WHAT THE EXERCISE ASKS
The line containing "if decide (id = MkMoveAddress 7)" marks the end: write out exactly every line from the first line of the data below through that line, and only those.

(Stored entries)
━━━━

Definition shelf_struct : MoveStructAbi := {|
  sa_handle := {| sh_module_id := MkModuleId (MkMoveAddress 7) "m"; sh_struct_name := "S"; sh_type_parameters := []; sh_abilities := ability_KEY |};
  sa_fields := [] |}.
Definition shelf_abi : MovePackageAbi := {| pa_package_id := MkMoveAddress 7; pa_modules :=
  [{| ma_module_id := MkModuleId (MkMoveAddress 7) "m"; ma_structs := [shelf_struct]; ma_functions := [] |}] |}.
Definition shelf_state : CachedSnapshot :=
  {[ MkMoveAddress 7 := {[ 1%N := Some (MkMoveAddress 7, inl shelf_abi) ]}; MkMoveAddress 8 := {[ 1%N := Some (MkMoveAddress 8, inr (struct_type shelf_struct)) ]} ]}.
Lemma shelf_still s : reads shelf_state s → s = shelf_state.
Proof. induction 1 as [|id s _ -> _]; [done|]. simpl. unfold get_object. by destruct (object_id_cached shelf_state id). Qed.
Definition shelf_row (id : MoveAddress) : option Object :=
  if decide (id = MkMoveAddress 7) then Some (MkMoveAddress 7, inl shelf_abi) else
  if decide (id = MkMoveAddress 8) then Some (MkMoveAddress 8, inr (struct_type shelf_struct)) else None.
Lemma shelf_lookup id : shelf_state !! id = (λ o, {[ 1%N := Some o ]}) <$> shelf_row id.
Proof.
  unfold shelf_state, shelf_row. destruct (decide (id = MkMoveAddress 7)) as [->|Hne]; [by rewrite lookup_insert_eq|].
  rewrite lookup_insert_ne by done. destruct (decide (id = MkMoveAddress 8)) as [->|Hne']; [by rewrite lookup_singleton_eq|].
  by rewrite lookup_singleton_ne.
Qed.
Lemma shelf_inv : no_marks shelf_state.
Proof.
  intros id v x. unfold entry. rewrite shelf_lookup. destruct (shelf_row id) as [o|]; [|done]. simpl.
  intros [<- <-]%lookup_singleton_Some. exists o. split; [done|]. by vm_compute.
Qed.
Lemma metadata_exact_witness : ∃ (base : Metadata ListGraph) s ids,
  from_env_filtered shelf_from ∅ (Some [struct_type shelf_struct]) None shelf_state = Ret (Ok base, s) ∧
  (∃ objs, md_types_pool base !! struct_type shelf_struct = Some objs ∧ MkMoveAddress 8 ∈ objs) ∧
  indexed shelf_from ∅ (Some [struct_type shelf_struct]) None shelf_state [MkMoveAddress 7; MkMoveAddress 8] ids base.
Proof.
  assert (∀ id, (db_get_object id shelf_state).1 = shelf_row id) as Hget.
  { intros id. pose proof (shelf_lookup id) as E. unfold shelf_row in *. repeat case_decide; subst; [by vm_compute|by vm_compute|].
    simpl. unfold get_object, object_id_cached, object_resolved_upperbound, object_resolve_upperbound_details. by rewrite E. }
  destruct (metadata_exact shelf_from ∅ (Some [struct_type shelf_struct]) None shelf_state [MkMoveAddress 7; MkMoveAddress 8])
    as (base & s & ids & E & Hr & (s1 & ->%shelf_still & El) & Hx).
  - exact shelf_inv.
  - vm_compute. done.
  - repeat constructor.
  - intros s ->%shelf_still. eexists. split; [vm_compute; reflexivity|]. repeat constructor.
  - intros id o abi Ho Ha. rewrite Hget in Ho. unfold shelf_row in Ho. repeat case_decide; simplify_eq; vm_compute in Ha; try done. by injection Ha as <-.
  - intros p Hp. split; [done|]. unfold version_read. rewrite Hget. unfold shelf_row.
    destruct Hp as [[? Hp]|Hp]; [by rewrite lookup_empty in Hp|]. repeat case_decide; first [by eexists|set_solver].
  - intros abis Habis.
    assert (∀ id abi, abis !! id = Some abi → id = MkMoveAddress 7 ∧ abi = shelf_abi) as Honly.
    { intros id abi H%Habis. destruct H as [H|H]; [by rewrite lookup_empty in H|]. unfold package_read in H. rewrite Hget in H. unfold shelf_row in H.
      repeat case_decide; [|done..]. vm_compute in H. by injection H as <-. }
    destruct (abis !! MkMoveAddress 7) as [abi|] eqn:E7.
    + assert (abis = {[ MkMoveAddress 7 := shelf_abi ]}) as ->; [|by vm_compute]. apply map_eq. intros id.
      destruct (decide (id = MkMoveAddress 7)) as [->|Hne]; [rewrite lookup_singleton_eq, E7; f_equal; by apply (Honly (MkMoveAddress 7))|].
      rewrite lookup_singleton_ne by done. apply eq_None_not_Some. by intros [x [? _]%Honly].
    + assert (abis = ∅) as ->; [|by vm_compute]. apply map_eq. intros id. rewrite lookup_empty. apply eq_None_not_Some.
      intros [x Hx]. destruct (Honly id x Hx) as [-> _]. congruence.
  - exists base, s, ids. split; [exact E|]. split; [|exact Hx]. apply (ix_pool _ _ _ _ _ _ _ _ Hx).
    split; [|split; reflexivity]. split; [|vm_compute; reflexivity].
    assert (db_list_objects shelf_state = Ok [MkMoveAddress 7; MkMoveAddress 8]) as El' by (vm_compute; reflexivity).
    rewrite El' in El. injection El as <-. by right; left.
Defined.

━━━━

YOUR SOLUTION
Definition shelf_struct : MoveStructAbi := {|
  sa_handle := {| sh_module_id := MkModuleId (MkMoveAddress 7) "m"; sh_struct_name := "S"; sh_type_parameters := []; sh_abilities := ability_KEY |};
  sa_fields := [] |}.
Definition shelf_abi : MovePackageAbi := {| pa_package_id := MkMoveAddress 7; pa_modules :=
  [{| ma_module_id := MkModuleId (MkMoveAddress 7) "m"; ma_structs := [shelf_struct]; ma_functions := [] |}] |}.
Definition shelf_state : CachedSnapshot :=
  {[ MkMoveAddress 7 := {[ 1%N := Some (MkMoveAddress 7, inl shelf_abi) ]}; MkMoveAddress 8 := {[ 1%N := Some (MkMoveAddress 8, inr (struct_type shelf_struct)) ]} ]}.
Lemma shelf_still s : reads shelf_state s → s = shelf_state.
Proof. induction 1 as [|id s _ -> _]; [done|]. simpl. unfold get_object. by destruct (object_id_cached shelf_state id). Qed.
Definition shelf_row (id : MoveAddress) : option Object :=
  if decide (id = MkMoveAddress 7) then Some (MkMoveAddress 7, inl shelf_abi) else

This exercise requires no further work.